Call:
lm(formula = Tondu ~ age + edu + income, data = TEDS_2016)
Residuals:
Min 1Q Median 3Q Max
-3.7780 -1.1841 -0.4322 1.1079 5.4157
Coefficients:
Estimate Std. Error t value Pr(>|t|)
(Intercept) 5.302529 0.257369 20.603 < 2e-16 ***
age -0.004205 0.003194 -1.316 0.1882
edu -0.244608 0.037579 -6.509 9.96e-11 ***
income -0.031855 0.016357 -1.948 0.0516 .
---
Signif. codes: 0 '***' 0.001 '**' 0.01 '*' 0.05 '.' 0.1 ' ' 1
Residual standard error: 1.725 on 1676 degrees of freedom
(10 observations deleted due to missingness)

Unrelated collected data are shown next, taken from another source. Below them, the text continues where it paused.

(* ===== verification/RoutingState.v ===== *)
(** agents/andromeda/state.py: the state a task is routed with, and what merging
    the dictionary a routing step returns does to it.

    A step returns some fields; the ones an agent supplies arrive as JSON and are
    validated against the declared types when they are merged. *)

From S2P Require Import Prelude.
From S2P Require Import PyStr.
From S2P Require Import Json.
From S2P Require Import Contracts.
Open Scope Z_scope.

(** What a routing is asked for. *)
Record request := mk_request {
  rq_task_id : string;
  rq_origin : option string;
  rq_task_type : string;
  required_skills : list string;
  rq_priority : string;
  rq_payload : jdict;
  rq_context : jdict;
  timeout_ms : Z;
  rq_threshold : option Q }.

Record AndromedaState := mk_state {
  st_request : request;
  matched_agents : list string;
  assigned_agent : option string;
  assignment_reason : string;
  s_result : option jdict;
  s_confidence : option Q;
  confidence_breakdown : option jdict;
  s_gaps : list string;
  s_status : string;
  retry_count : Z;
  failure_reason : option string;
  escalated_to_human : bool;
  issued_at : string;
  completed_at : option string }.

Definition initial_state (r : request) (st issued : string) : AndromedaState :=
  mk_state r [] None "" None None None [] st 0 None false issued None.

(** The validators. *)
Definition validate_request (r : request) : result request :=
  t ← validate_non_empty_str (rq_task_id r);
  ty ← validate_non_empty_str (rq_task_type r);
  p ← validate_non_empty_str (rq_priority r);
  rguard (0 <=? timeout_ms r) ValueError;;
  rguard (match rq_threshold r with Some q => unit_interval q | None => true end) ValueError;;
  Ok (mk_request t (rq_origin r) ty (required_skills r) p (rq_payload r) (rq_context r) (timeout_ms r)
        (rq_threshold r)).

(** A key of a returned dictionary. *)
Inductive update :=
  | U_matched (l : list string)
  | U_assigned (a : option string)
  | U_reason (s : string)
  | U_result (v : json)
  | U_confidence (v : json)
  | U_breakdown (v : json)
  | U_gaps (v : json)
  | U_status (s : string)
  | U_retry (n : Z)
  | U_failure (v : json)
  | U_escalated (b : bool)
  | U_issued (s : string)
  | U_completed (s : string).

(** *** What a JSON value becomes in a typed field *)

Definition dict_or_none (v : json) : result (option jdict) :=
  match v with JNull => Ok None | JObj d => Ok (Some d) | _ => Raise ValueError end.

(** Numeric text, which the data library also accepts, is not represented. *)
Definition unit_or_none (v : json) : result (option Q) :=
  match v with
  | JNull => Ok None
  | JStr _ | JArr _ | JObj _ => Raise ValueError
  | _ => q ← jnum v; if unit_interval q then Ok (Some q) else Raise ValueError
  end.

Definition str_or_none (v : json) : result (option string) :=
  match v with JNull => Ok None | JStr s => Ok (Some s) | _ => Raise ValueError end.

Definition str_list (v : json) : result (list string) :=
  match v with
  | JArr l => rmap (λ x, match x with JStr s => Ok s | _ => Raise ValueError end) l
  | _ => Raise ValueError
  end.

Definition set_update (u : update) (s : AndromedaState) : result AndromedaState :=
  let '(mk_state r m a why res c b g st n f e i d) := s in
  match u with
  | U_matched v => Ok (mk_state r v a why res c b g st n f e i d)
  | U_assigned v => Ok (mk_state r m v why res c b g st n f e i d)
  | U_reason v => Ok (mk_state r m a v res c b g st n f e i d)
  | U_result v => v ← dict_or_none v; Ok (mk_state r m a why v c b g st n f e i d)
  | U_confidence v => v ← unit_or_none v; Ok (mk_state r m a why res v b g st n f e i d)
  | U_breakdown v => v ← dict_or_none v; Ok (mk_state r m a why res c v g st n f e i d)
  | U_gaps v => v ← str_list v; Ok (mk_state r m a why res c b v st n f e i d)
  | U_status v => v ← validate_non_empty_str v; Ok (mk_state r m a why res c b g v n f e i d)
  | U_retry v => rguard (0 <=? v) ValueError;; Ok (mk_state r m a why res c b g st v f e i d)
  | U_failure v => v ← str_or_none v; Ok (mk_state r m a why res c b g st n v e i d)
  | U_escalated v => Ok (mk_state r m a why res c b g st n f v i d)
  | U_issued v => v ← validate_non_empty_str v; Ok (mk_state r m a why res c b g st n f e v d)
  | U_completed v => Ok (mk_state r m a why res c b g st n f e i (Some v))
  end.

(** The state after a step returned these fields. *)
Fixpoint merge (us : list update) (s : AndromedaState) : result AndromedaState :=
  match us with
  | [] => Ok s
  | u :: us => s ← set_update u s; merge us s
  end.

Lemma merge_request us : ∀ s s', merge us s = Ok s' → st_request s' = st_request s.
Proof.
  induction us as [|u us IH]; intros s s' H; simpl in H; [by simplify_eq|].
  apply rbind_ok in H as (s1 & H1 & H). rewrite (IH _ _ H).
  destruct s, u; simpl in H1; rok; done.
Qed.

(** ** Types *)

(** The constraints the model declares, on a state that holds validated values. *)
Record well_typed (s : AndromedaState) : Prop := {
  wt_request : validate_request (st_request s) = Ok (st_request s);
  wt_confidence : ∀ q, s_confidence s = Some q → unit_interval q = true;
  wt_retry : 0 <= retry_count s;
  wt_status : validate_non_empty_str (s_status s) = Ok (s_status s);
  wt_issued : validate_non_empty_str (issued_at s) = Ok (issued_at s) }.

Lemma validated_again v v' : validate_non_empty_str v = Ok v' → validate_non_empty_str v' = Ok v'.
Proof.
  unfold validate_non_empty_str. cbv zeta. destruct (truthy_str (strip v)) eqn:E; [|done].
  intros [= <-]. by rewrite strip_idemp, E.
Qed.

Lemma unit_or_none_ok v q : unit_or_none v = Ok (Some q) → unit_interval q = true.
Proof.
  unfold unit_or_none. intros H. destruct v; try done; apply rbind_ok in H as (x & _ & H);
    destruct (unit_interval x) eqn:E; by simplify_eq.
Qed.

Lemma set_update_typed u s s' : set_update u s = Ok s' → well_typed s → well_typed s'.
Proof.
  intros H [Hr Hc Hn Hs Hi]. destruct s, u; simpl in *; rok; split; simpl in *; try done.
  - intros q ->. by eapply unit_or_none_ok.
  - by eapply validated_again.
  - by apply Z.leb_le.
  - by eapply validated_again.
Qed.

Lemma merge_typed us : ∀ s s', merge us s = Ok s' → well_typed s → well_typed s'.
Proof.
  induction us as [|u us IH]; simpl; intros s s' H Hs; [by injection H as <-|].
  apply rbind_ok in H as (s1 & H1 & H). eapply IH; [done|]. by eapply set_update_typed.
Qed.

Multiple R-squared: 0.04287, Adjusted R-squared: 0.04115
F-statistic: 25.02 on 3 and 1676 DF, p-value: 7.771e-16
plot(lm.fit)
Question: What is the problem? Why?
Answer: Tondu is a 7-category nominal variable. Attempting to predict it with a linear regression does not work meaningfully. The scale is not consistent between categories and the higher numbers do not mean more of the variable than the lower numbers.
“No response” - Does not show up as a missing value but that’s what it is in practice. If there are a lot of “No responses” then that may impact prediction of the DV.
The results show that our current model does not have good fit (the above could be one possible reason to answer why).
Question: What can be done to improve prediction of the dependent variable?
Answer: A logistic regression is one option to potentially better predict a nominal categorical variable. However, a better first step is to test multiple models to determine which one has the best fit. We can do this by assessing their ROC curves.
“No response” issue - This could impact all models, so would want to find a way to either remove or treat these responses to that they do not become noise in your models.